Be the first to like this
Extracting the structures of small molecules from unstructured text is now a mature field, however there still remain areas that present considerable difficulty or have until this point remained unexplored.
One such area is identification of chemical names with misspellings or errors introduced by optical character recognition. The approach we have taken employs a formal grammar describing the syntax of a systematic name. To provide coverage over the vast majority of organic nomenclature including carbohydrates, amino acids and natural products we have developed a new way of representing the grammar such as to allow an order of magnitude more states than previous efforts1 whilst simultaneously reducing memory consumption. To efficiently perform spelling correction against this grammar we will describe a heuristic spelling correction algorithm.

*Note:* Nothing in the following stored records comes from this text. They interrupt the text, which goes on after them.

(** When [hybrid_key_store_save] succeeds, the directory is private, both
    files were absent and are now there with a mode without rights for group
    and others: the SM2 key as OpenSSL wrote it under the passphrase, the
    Dilithium2 keys sealed in a container under it; the pair passed the self
    test, and nothing else changed. *)
Theorem hybrid_key_store_save_correct directory priv pub pass s :
  from_option nul_free True directory →
  private_owns priv ⊆ live s → from_option private_key_wf True priv →
  public_owns pub ⊆ live s → from_option public_key_wf True pub →
  wp (hybrid_key_store_save directory priv pub pass)
    (λ r s', live s' = live s ∧ (∃ rs, residue s' = rs ++ residue s ∧ Forall zeroed rs) ∧
       (r = true → ∃ d k p o ps pem blob, directory = Some d ∧ priv = Some k ∧ pub = Some p ∧
          sm2_private_key k = Some o ∧ pass = Some ps ∧ 12 ≤ strlen ps ∧ self_tested k p ∧
          private_directory (files s') d ∧
          files s !! sm2_file d = None ∧ private_file (files s') (sm2_file d) pem ∧
          pem_writes once (obj_val o) ps (eq pem) ∧
          files s !! dilithium_file d = None ∧ private_file (files s') (dilithium_file d) blob ∧
          sealed ps (dilithium_public_key p) (dilithium_secret_key k) blob ∧
          ∀ q, q ≠ d → q ≠ sm2_file d → q ≠ dilithium_file d → files s' !! q = files s !! q)) s.
Proof.
  intros Hd Ha Hwk Hb Hwp. eapply wp_spec; [apply _|by split_and!|]. cbn beta.
  intros r s' (s1 & fs & F & -> & Ht & _ & _). pose proof (frame_live _ _ _ _ F) as L.
  split; [change (live (with_files fs s1)) with (live s1); ms_lia|].
  split; [exact (frame_residue _ _ _ _ F)|]. fs_simpl. intros Hr.
  destruct (Ht Hr) as (d & fs0 & k & p & o & ps & pem & blob & -> & -> & -> & Ho & -> & Hv & Htest & Hent &
    (m & Hm & Hpm) & Hn1 & Hn2 & Hpem & Hseal & ->).
  pose proof (store_files_differ d). pose proof key_file_mode_private.
  assert (Hsame : ∀ q, q ≠ d → fs0 !! q = files s !! q).
  { intros q Hq. destruct Hent as [->|[_ ->]]; [done|by rewrite lookup_insert_ne]. }
  exists d, k, p, o, ps, pem, blob. split_and!; try done.
  - unfold passphrase_valid in Hv. apply andb_true_iff in Hv as [Hv _]. by apply Z.geb_le in Hv.
  - exists m. split; [|done]. by rewrite !lookup_insert_ne by apply store_path_differs.
  - rewrite <-Hsame; [done|apply store_path_differs].
  - exists key_file_mode. split; [|done]. by rewrite lookup_insert_ne, lookup_insert_eq.
  - rewrite <-Hsame; [done|apply store_path_differs].
  - exists key_file_mode. split; [|done]. by rewrite lookup_insert_eq.
  - intros q Hq1 Hq2 Hq3. rewrite !lookup_insert_ne by done. by apply Hsame.
Qed.

(** C13. Whatever happens, [hybrid_key_store_save] overwrites no file: what a
    path led to before the call it leads to afterwards, with one exception. A
    save that fails may have removed the Dilithium2 file that [access]
    reported missing. When no system call fails for reasons of its own, that
    can only be a symbolic link that leads nowhere, and a failed save leaves
    nothing else behind than the directory. *)
Theorem hybrid_key_store_save_keeps_files directory priv pub pass s :
  from_option nul_free True directory →
  private_owns priv ⊆ live s → from_option private_key_wf True priv →
  public_owns pub ⊆ live s → from_option public_key_wf True pub →
  wp (hybrid_key_store_save directory priv pub pass)
    (λ r s',
       (∀ q n, files s !! q = Some n → files s' !! q = Some n ∨
          r = false ∧ files s' !! q = None ∧ ∃ d, directory = Some d ∧ q = dilithium_file d ∧
            ((∃ t, n = Symlink t) ∨ ∃ e, fault "access" q e)) ∧
       (r = false → reliable_files → ∀ q, Some q ≠ directory →
          files s' !! q = files s !! q ∨ ∃ t, files s !! q = Some (Symlink t))) s.
Proof.
  intros Hd Ha Hwk Hb Hwp. eapply wp_spec; [apply _|by split_and!|]. cbn beta.
  intros r s' (s1 & fs & F & -> & Ht & Hf & _). fs_simpl. destruct r.
  { split; [|done]. destruct (Ht eq_refl) as (d & fs0 & _ & _ & _ & _ & pem & blob & _ & _ & _ & _ & _ & _ & _ &
      Hent & _ & Hn1 & Hn2 & _ & _ & ->).
    intros q n Hq. left. assert (fs0 !! q = Some n) as Hq0.
    { destruct Hent as [->|[? ->]]; [done|]. rewrite lookup_insert_ne; [done|congruence]. }
    rewrite !lookup_insert_ne; congruence. }
  clear Ht. destruct (Hf eq_refl) as [->|(d & fs0 & -> & Hent & Hres)]; [by auto|]. clear Hf.
  assert (Hmiss : ∀ q e, e ≠ 0 → answers fs0 q e → fs0 !! q = None ∨ (∃ t, fs0 !! q = Some (Symlink t)) ∨
    ∃ e, fault "access" q e).
  { intros q e He [->|Hfa]; [|right; right; by exists e]. unfold access_node in He. rewrite resolve_unfold in He.
    destruct (fs0 !! q) as [[| |t]|]; [done..|right; left; by exists t|by left]. }
  split.
  - intros q n Hq. assert (fs0 !! q = Some n) as Hq0.
    { destruct Hent as [->|[? ->]]; [done|]. rewrite lookup_insert_ne; [done|congruence]. }
    destruct (Hres q) as [->|[(-> & Hn & e & He & Hans)|(_ & ? & _)]]; [by left| |congruence].
    right. split; [done|]. split; [done|]. exists d. split; [done|]. split; [done|].
    destruct (Hmiss _ _ He Hans) as [?|[[t ?]|?]]; [congruence|left; exists t; congruence|by right].
  - intros _ Hr q Hq. assert (Hq0 : fs0 !! q = files s !! q).
    { destruct Hent as [->|[_ ->]]; [done|]. rewrite lookup_insert_ne; [done|congruence]. }
    rewrite <-Hq0. destruct (Hres q) as [->|[(-> & Hn & e & He & Hans)|(_ & _ & _ & e & He)]]; [by left| |].
    + destruct (Hmiss _ _ He Hans) as [->|[?|[? Hfa]]]; [by left|by right|by apply reliable_no_fault in Hfa].
    + by apply reliable_no_fault in He.
Qed.
(* ===== verification/KeyLife.v ===== *)
(** * Keys in the hands of a client

    What key generation, parsing, the key store and cleanup do to the two key
    structures of a client: which references are taken and given, which files
    are touched; and any sequence of these operations. *)

From S2P Require Import Prelude Machine External Posix Environment Dilithium Sm2 CompositeKey CompositeSig.
From S2P Require Import KeyStore KeyStoreFiles KeyStoreKeys KeyStoreContainer KeyStoreSave KeyStorePair.

(** The two key structures of a client. *)
Abbreviation client_keys := (option HYBRID_PRIVATE_KEY * option HYBRID_PUBLIC_KEY)%type.

Section clients.
Context `{Libc, OpenSSL, !OpenSSLSizes, Dilithium2, !Dilithium2Sizes, !OpenSSLCipher, !CipherSizes, Posix}.

(** What was allocated and released between two states; the steps of the tool
    also change files and print, and leave what key generation leaves. *)
Definition moves (take give : gmultiset positive) (s s' : state) : Prop := live s' ⊎ take = live s ⊎ give.

(** What is at the paths of [X] stays. *)
Definition kept (X : string → Prop) (fs fs' : gmap string node) : Prop := ∀ p, X p → fs' !! p = fs !! p.

(** Paths that are not those of a key store. *)
Definition away (directory : option string) (p : string) : Prop :=
  ∀ d, directory = Some d → p ≠ d ∧ p ≠ sm2_file d ∧ p ≠ dilithium_file d.

Lemma entered_kept d fs fs' : entered d fs fs' → kept (away (Some d)) fs fs'.
Proof.
  intros [->|(_ & ->)] p Hp; [done|]. destruct (Hp d eq_refl) as (Hd & _). by rewrite lookup_insert_ne.
Qed.

Lemma not_saved_kept d fs fs' : not_saved (sm2_file d) fs fs' → kept (away (Some d)) fs fs'.
Proof.
  intros [->|(_ & (c & ->) & _)] p Hp; [done|]. destruct (Hp d eq_refl) as (_ & Hd & _).
  by rewrite lookup_insert_ne.
Qed.

Lemma restored_kept d fs fs' : restored d fs fs' → kept (away (Some d)) fs fs'.
Proof.
  intros Hr p Hp. destruct (Hp d eq_refl) as (_ & H1' & H2'). by destruct (Hr p) as [?|[(? & _)|([?|?] & _)]].
Qed.

Lemma kept_trans X fs fs' fs'' : kept X fs fs' → kept X fs' fs'' → kept X fs fs''.
Proof. intros H1' H2' p Hp. by rewrite (H2' p Hp), (H1' p Hp). Qed.

(** The outcomes of the operations of the store. *)
Lemma wp_save_kept d priv pub ps s Φ :
  from_option nul_free True d → private_owns priv ⊆ live s → from_option private_key_wf True priv →
  public_owns pub ⊆ live s → from_option public_key_wf True pub →
  (∀ ok s', live s' = live s → kept (away d) (files s) (files s') → Φ ok s') →
  wp (hybrid_key_store_save d priv pub ps) Φ s.
Proof.
  intros Hd Ha Hwa Hb Hwb HΦ. eapply wp_spec; [apply _|by split_and!|].
  intros ok s' (s1 & fs & F & -> & Hok & Hno & _). apply HΦ.
  - pose proof (frame_live _ _ _ _ F). change (live (with_files fs s1)) with (live s1). ms_lia.
  - change (files (with_files fs s1)) with fs. rewrite <-(frame_files _ _ _ _ F). destruct ok.
    + destruct (Hok eq_refl) as (d' & fs0 & ? & ? & ? & ? & ? & ? & -> & _ & _ & _ & _ & _ & _ & He & _ & _ & _ & _ & _ & ->).
      eapply kept_trans; [by apply entered_kept|]. intros p Hp. destruct (Hp d' eq_refl) as (_ & ? & ?).
      by rewrite !lookup_insert_ne.
    + destruct (Hno eq_refl) as [->|(d' & fs0 & -> & He & Hr)]; [done|].
      eapply kept_trans; [by apply entered_kept|by apply restored_kept].
Qed.

Lemma wp_sm2_save_kept d key ps s Φ :
  from_option nul_free True d → alive key s →
  (∀ ok s', live s' = live s → kept (away d) (files s) (files s') → Φ ok s') →
  wp (hybrid_sm2_key_store_save d key ps) Φ s.
Proof.
  intros Hd Hk HΦ. eapply wp_spec; [apply _|done|].
  intros ok s' (s1 & fs & F & -> & Hok & Hno & _). apply HΦ.
  - pose proof (frame_live _ _ _ _ F). change (live (with_files fs s1)) with (live s1). ms_lia.
  - change (files (with_files fs s1)) with fs. rewrite <-(frame_files _ _ _ _ F). destruct ok.
    + destruct (Hok eq_refl) as (d' & fs0 & ? & ? & ? & -> & _ & _ & _ & _ & He & _ & _ & _ & ->).
      eapply kept_trans; [by apply entered_kept|]. intros p Hp. destruct (Hp d' eq_refl) as (_ & ? & ?).
      by rewrite lookup_insert_ne.
    + destruct (Hno eq_refl) as [->|(d' & fs0 & -> & He & Hr)]; [done|].
      eapply kept_trans; [by apply entered_kept|by apply not_saved_kept].
Qed.

Lemma generated_wf sk pk :
  dilithium_keypair (dilithium_public_key pk) (dilithium_secret_key sk) →
  private_key_wf sk ∧ public_key_wf pk.
Proof. intros [t Hkp]. by destruct (dilithium2_keypair_sizes _ _ _ Hkp). Qed.

(** Key generation, as far as the references and the sizes of the keys go. *)
Lemma wp_generate_pair priv pub s Φ :
  private_owns priv ⊎ public_owns pub ⊆ live s → from_option private_key_wf True priv →
  from_option public_key_wf True pub →
  (∀ ok priv' pub' s', moves (private_owns priv ⊎ public_owns pub) (private_owns priv' ⊎ public_owns pub') s s' →
     files s' = files s →
     from_option private_key_wf True priv' → from_option public_key_wf True pub' → Φ (ok, (priv', pub')) s') →
  wp (composite_key_generate priv pub) Φ s.
Proof.
  intros Hl Hpr Hpu HΦ. eapply wp_spec; [apply _|done|]. intros [[] [sk pk]] s'.
  - destruct sk as [sk|], pk as [pk|]; [|done..]. intros (o & s1 & Hsk & Hpk & _ & Hkp & F & ->).
    destruct (generated_wf _ _ Hkp). apply HΦ; [|by apply (frame_files _ _ _ _ F)|done..]. unfold moves. cbn [private_owns public_owns].
    rewrite Hsk, Hpk. change (live (add_residue ?x s1)) with (live s1). pose proof (frame_live _ _ _ _ F) as L.
    cbn [owns]. ms_lia.
  - intros ([= -> ->] & F & _). apply HΦ; [|by apply (frame_files _ _ _ _ F)|done..]. pose proof (frame_live _ _ _ _ F). unfold moves. ms_lia.
Qed.

Lemma wp_load_pair d ps priv pub s Φ :
  from_option nul_free True d → private_owns priv ⊎ public_owns pub ⊆ live s →
  from_option private_key_wf True priv → from_option public_key_wf True pub →
  (∀ ok priv' pub' s', moves (private_owns priv ⊎ public_owns pub) (private_owns priv' ⊎ public_owns pub') s s' →
     kept (away d) (files s) (files s') →
     from_option private_key_wf True priv' → from_option public_key_wf True pub' → Φ (ok, (priv', pub')) s') →
  wp (hybrid_key_store_load d ps priv pub) Φ s.
Proof.
  intros Hd Hl Hw1 Hw2 HΦ. eapply wp_spec; [apply _|done|].
  intros [ok r] s' (s1 & fs & -> & He & Hok & Hno & _). cbn [fst snd] in *.
  assert (kept (away d) (files s) fs) by (destruct He as [->|(d' & -> & He)]; [done|by apply entered_kept]).
  destruct ok.
  - destruct (Hok eq_refl) as (? & ? & o & pk & sk & _ & _ & _ & _ & _ & -> & F & Hst & _).
    destruct Hst as (_ & _ & c & _ & ? & ? & _). apply HΦ; [|done..]. pose proof (frame_live _ _ _ _ F).
    unfold moves. change (live (with_files fs s1)) with (live s1).
    cbn [private_owns public_owns sm2_private_key sm2_public_key]. ms_lia.
  - destruct (Hno eq_refl) as [F ->]. apply HΦ; [|done..]. pose proof (frame_live _ _ _ _ F).
    unfold moves. change (live (with_files fs s1)) with (live s1). ms_lia.
Qed.

(** ** Sequences of operations *)

(** The operations on the two key structures of a client. *)
Inductive key_operation :=
  | Generate
  | Parse (bytes : ptr) (length : Z)
  | Load (directory passphrase : option string)
  | Save (directory passphrase : option string)
  | CleanupPrivate
  | CleanupPublic.

(** The outcome of an operation is for the client; the structures change. *)
Definition apply_operation (op : key_operation) (keys : client_keys) : M client_keys :=
  let '(priv, pub) := keys in
  match op with
  | Generate => '(_, keys) ← composite_key_generate priv pub; mret keys
  | Parse bytes n => '(_, pub) ← composite_parse_public_key bytes n pub; mret (priv, pub)
  | Load d ps => '(_, keys) ← hybrid_key_store_load d ps priv pub; mret keys
  | Save d ps => hybrid_key_store_save d priv pub ps;; mret keys
  | CleanupPrivate => priv ← hybrid_private_key_cleanup priv; mret (priv, pub)
  | CleanupPublic => pub ← hybrid_public_key_cleanup pub; mret (priv, pub)
  end.

Fixpoint apply_operations (ops : list key_operation) (keys : client_keys) : M client_keys :=
  match ops with
  | [] => mret keys
  | op :: ops => keys ← apply_operation op keys; apply_operations ops keys
  end.

(** Arguments that are C strings and arrays. *)
Definition operation_valid (op : key_operation) : Prop :=
  match op with
  | Parse bytes n => valid bytes n
  | Load d _ | Save d _ => from_option nul_free True d
  | _ => True
  end.

(** The arrays have the sizes of their types, and there is one reference for
    every field that is not [NULL], besides those of [base]. *)
Definition keys_typed (base : gmultiset positive) (keys : client_keys) (s : state) : Prop :=
  live s = base ⊎ private_owns (fst keys) ⊎ public_owns (snd keys) ∧
  from_option private_key_wf True (fst keys) ∧ from_option public_key_wf True (snd keys).

Lemma typed_moves base priv pub priv' pub' s s' :
  moves (private_owns priv ⊎ public_owns pub) (private_owns priv' ⊎ public_owns pub') s s' →
  live s = base ⊎ private_owns priv ⊎ public_owns pub →
  from_option private_key_wf True priv' → from_option public_key_wf True pub' →
  keys_typed base (priv', pub') s'.
Proof. unfold moves, keys_typed. intros L L' ? ?. split_and!; [cbn [fst snd]; ms_lia|done..]. Qed.

Lemma init_private_typed k :
  private_owns (hybrid_private_key_init k) = ∅ ∧ from_option private_key_wf True (hybrid_private_key_init k).
Proof. destruct k; [split; [done|apply zero_private_key_wf]|done]. Qed.

Lemma init_public_typed k :
  public_owns (hybrid_public_key_init k) = ∅ ∧ from_option public_key_wf True (hybrid_public_key_init k).
Proof. destruct k; [split; [done|apply zero_public_key_wf]|done]. Qed.

Lemma typed_frame base take give keys s s' :
  frame take give s s' →
  (live s ⊎ give = base ⊎ private_owns (fst keys) ⊎ public_owns (snd keys) ⊎ take) →
  from_option private_key_wf True (fst keys) → from_option public_key_wf True (snd keys) →
  keys_typed base keys s'.
Proof. intros F%frame_live L ? ?. split; [ms_lia|done]. Qed.

Lemma wp_apply_operation op base keys s :
  operation_valid op → keys_typed base keys s →
  wp (apply_operation op keys) (keys_typed base) s.
Proof.
  destruct keys as [priv pub]. intros Hop (L & Hpr & Hpu). cbn [fst snd] in *. pose proof (frame_refl s).
  assert (private_owns priv ⊎ public_owns pub ⊆ live s) by ms_lia.
  destruct op as [|bytes n|d ps|d ps| |]; cbn [apply_operation operation_valid] in *.
  - apply wp_bind, wp_generate_pair; [done..|]. intros. apply wp_ret. by eapply typed_moves.
  - wp_call as [ok k] [[F Hk] _]. apply wp_ret. cbn [fst snd] in *.
    eapply typed_frame; [done|cbn [fst snd]; ms_lia|done|]. cbn [fst snd]. destruct ok; [|by subst k].
    destruct Hk as (e & o & -> & _ & -> & _ & -> & _). destruct Hop as [_ Hv]. cbn in Hv |- *.
    unfold public_key_wf. cbn. rewrite len_ztake; size_lia.
  - apply wp_bind, wp_load_pair; [done..|]. intros. apply wp_ret. by eapply typed_moves.
  - apply wp_bind, wp_save_kept; [done|ms_lia|done|ms_lia|done|]. intros ok s' L' _. apply wp_ret.
    split; [cbn [fst snd]; ms_lia|done].
  - wp_call as k [F ->]. apply wp_ret. destruct (init_private_typed priv) as [Ho Hw].
    eapply typed_frame; [done|cbn [fst snd]; ms_lia|done..].
  - wp_call as k [F ->]. apply wp_ret. destruct (init_public_typed pub) as [Ho Hw].
    eapply typed_frame; [done|cbn [fst snd]; ms_lia|done..].
Qed.

Lemma wp_apply_operations ops base keys s :
  Forall operation_valid ops → keys_typed base keys s →
  wp (apply_operations ops keys) (keys_typed base) s.
Proof.
  intros Hops. revert keys s. induction Hops as [|op ops Hop _ IH]; intros keys s Hk; cbn [apply_operations].
  - by apply wp_ret.
  - apply wp_bind. eapply wp_mono; [by apply wp_apply_operation|]. intros. by apply IH.
Qed.

(** C15. Whatever sequence of key generations, parses, loads, saves and cleanups
    two key structures go through, their arrays keep their sizes and there is
    exactly one live reference for every field that is set: nothing is leaked
    by an operation that overwrites a key, nothing is released twice, and
    cleaning both structures up at the end releases all of it. *)
Theorem key_operations_typed ops base keys s :
  Forall operation_valid ops → keys_typed base keys s →
  wp (apply_operations ops keys) (λ keys' s', keys_typed base keys' s' ∧
    wp (apply_operations [CleanupPrivate; CleanupPublic] keys') (λ _ s'', live s'' = base) s') s.
Proof.
  intros Hops Hk. eapply wp_mono; [by apply wp_apply_operations|]. intros [priv pub] s' Hk'. split; [done|].
  destruct Hk' as (L & Hpr & Hpu). cbn [fst snd apply_operations apply_operation] in *. pose proof (frame_refl s').
  wp_call as k [F ->]. wp_pure. cbn [apply_operation]. wp_call as k [F1 ->]. wp_pure. apply wp_ret.
  match goal with F : frame _ _ s' _ |- _ => apply frame_live in F; ms_lia end.
Qed.
End clients.

(** ** A concrete instance *)

Section example.
#[local] Existing Instances env_libc env_openssl env_openssl_sizes env_dilithium env_dilithium_sizes
  env_cipher env_cipher_sizes env_posix.

(** Generation over a generated pair, saving, cleanup and loading. *)
Definition env_operations : list key_operation :=
  [Generate; Generate; Save (Some "d"%string) (Some "a passphrase"%string); CleanupPrivate;
   Load (Some "d"%string) (Some "a passphrase"%string); Parse (Some [Byte.x04]) 1].
Definition env_fresh_keys : client_keys := (Some zero_private_key, Some zero_public_key).

Lemma key_operations_typed_witness :
  Forall operation_valid env_operations ∧ keys_typed ∅ env_fresh_keys empty_state ∧
  wp (apply_operations env_operations env_fresh_keys) (λ keys' s', keys_typed ∅ keys' s' ∧
    wp (apply_operations [CleanupPrivate; CleanupPublic] keys') (λ _ s'', live s'' = ∅) s') empty_state.
Proof.
  assert (Hops : Forall operation_valid env_operations).
  { assert (nul_free "d"%string) by by repeat constructor.
    unfold env_operations. by repeat apply Forall_cons_2. }
  assert (Hk : keys_typed ∅ env_fresh_keys empty_state).
  { split; [done|]. split; [apply zero_private_key_wf|apply zero_public_key_wf]. }
  split; [done|]. split; [done|]. by apply (key_operations_typed env_operations ∅ env_fresh_keys empty_state).
Defined.
End example.
(** The octets of a certificate's SM2 key are those of its subject key, 65
    bytes starting with 4; on every failure the caller's array is all zeros. *)
Theorem hybrid_x509_get_sm2_public_key_octets_correct c output s :
  alive (Some c) s → len output = SM2_UNCOMPRESSED_PUBLIC_KEY_BYTES →
  wp (hybrid_x509_get_sm2_public_key_octets (Some c) (Some output)) (λ '(ok, out) s', frame ∅ ∅ s s' ∧
    ∃ octets, out = Some octets ∧ len octets = 65 ∧ (ok = false → zeroed octets) ∧
      (ok = true → certificate_sm2_key once (obj_val c) (λ k, sm2_octets k octets))) s.
Proof.
  intros Hc Ho. eapply wp_mono; [by apply spec|]. intros [ok [octets|]] s' (F & Hn & Hl & Hok & Hz); [|done].
  split; [done|]. exists octets. split; [done|]. split; [done|]. cbn [fst snd] in *. split.
  - intros ->. by apply Hz; [|eexists].
  - intros ->. by destruct (Hok eq_refl) as (? & ? & [= <-] & [= <-] & ?).
Qed.

(** The signature value of a certificate is returned exactly when it is a
    whole, positive number of bytes; otherwise the caller's view is reset. *)
Theorem hybrid_x509_get_signature_correct c v s :
  alive (Some c) s → view_null v = false →
  wp (hybrid_x509_get_signature (Some c) v) (λ '(ok, out) s', s' = s ∧
    (ok = true → ∃ sg, fst (X509_get0_signature (obj_val c)) = Some sg ∧
       Z.land (bits_flags sg) 7 = 0 ∧ 0 < len (bits_data sg) ∧
       out = set_view (bits_data sg) (len (bits_data sg))) ∧
    (ok = false → out = fresh_view ∧ ∀ sg, fst (X509_get0_signature (obj_val c)) = Some sg →
       Z.land (bits_flags sg) 7 ≠ 0 ∨ bits_data sg = [])) s.
Proof.
  intros Hc Hv. eapply wp_mono; [by apply spec|]. intros [ok out] s' [-> Hr]. split; [done|].
  cbn in Hr. unfold certificate_signature in Hr. destruct (fst _) as [sg|].
  2: { injection Hr as -> ->. split; [done|]. by intros _. }
  destruct (Z.eqb_spec (Z.land (bits_flags sg) 7) 0), (Z.ltb_spec 0 (len (bits_data sg)));
    cbn [andb] in Hr; injection Hr as -> ->; (split; [intros ?|intros ?]); try done.
  - by exists sg.
  - split; [done|]. intros ? [= <-]. right. destruct (bits_data sg); [done|]. unfold len in *. cbn in *. lia.
  - split; [done|]. intros ? [= <-]. by left.
  - split; [done|]. intros ? [= <-]. by left.
Qed.
End specs.

(** ** Examples *)

Section witnesses.
#[local] Existing Instances env_libc env_openssl env_dilithium env_openssl_sizes env_dilithium_sizes
  env_x509 env_x509_sizes.

(** A certificate with a composite key, and one with an SM2 key. *)
Definition env_holder : env_cert :=
  Cert 1 1 (-1) 1 (lit "holder") [Byte.x01]
    COMPOSITE_SM2_DILITHIUM_EXPERIMENTAL_OID COMPOSITE_SM2_DILITHIUM_EXPERIMENTAL_OID
    env_public_bytes (Some Byte.x07) 0 [] [] [] [] [] None "".

Definition env_holder_obj : obj (X509 (X509Library := env_x509)) := Obj 1%positive env_holder.
Definition env_holder_sm2 : obj (EVP_PKEY (OpenSSL := env_openssl)) := Obj 2%positive Byte.x07.
Definition env_holder_key : HYBRID_PUBLIC_KEY := PublicKey (Some env_holder_sm2) (fit 1312 [Byte.x07]).
Definition env_holders : state := env_state [1; 2]%positive.
(* ===== verification/X509Build.v ===== *)
(** * hybrid_x509.c (the parts of a certificate)

    Names, subject keys, extensions and the part of a certificate that is
    signed, built through OpenSSL. *)

From S2P Require Import Prelude Machine External Environment Dilithium Sm2 CompositeKey X509 Asn1.

(** [obj_mac.h], [asn1.h] *)
Definition NID_subject_key_identifier : Z := 82.
Definition NID_key_usage : Z := 83.
Definition NID_subject_alt_name : Z := 85.
Definition NID_basic_constraints : Z := 87.
Definition NID_authority_key_identifier : Z := 90.
Definition NID_ext_key_usage : Z := 126.
Definition V_ASN1_OBJECT : Z := 6.
Definition MBSTRING_UTF8 : Z := 0x1000.
Definition MBSTRING_ASC : Z := 0x1001.
Definition ASN1_STRING_FLAG_BITS_LEFT : Z := 0x08.

(** ** Parts *)

(** [m ≫& k]: the conjunction of two calls that work on the same object, the
    second made only if the first succeeds. *)
Definition and_then {A} (m : M (bool * A)) (k : A → M (bool * A)) : M (bool * A) :=
  m ≫= λ r : bool * A, if fst r then k (snd r) else mret (false, snd r).
Infix "≫&" := and_then (at level 61, left associativity) : c_scope.

Section builders.
Context `{Libc, OpenSSL, Dilithium2, !X509Library, !X509Builder}.

(** A call that changes the structure at [o]: whether its code is not zero,
    and the structure after it. *)
Definition update {A} (o : obj A) (f : A → N → Z * A) : M (bool * obj A) :=
  v ← deref o;
  r ← call (f v);
  mret (negb (fst r =? 0), set_val o (snd r)).

(** The callee takes over the reference. *)
Definition give_object {A} (o : obj A) : M A :=
  v ← deref o; free_object (Some o);; mret v.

Another area that remains underexplored is the identification and resolution of chemical line formulae by which we also include domain specific line formulae such as are used to describe oligosaccharides and peptides. We describe the recognition and resolution of these often overlooked chemical entities.
We also show how one can identify entities such as journal and patent references, which can aid in the navigation of semantically enhanced documents.
(1) Sayle, R.; Xie, P. H.; Muresan, S. Improved Chemical Text Mining of Patents with Infinite Dictionaries and Automatic Spelling Correction. J. Chem. Inf. Model. 2011, 52, 51–62.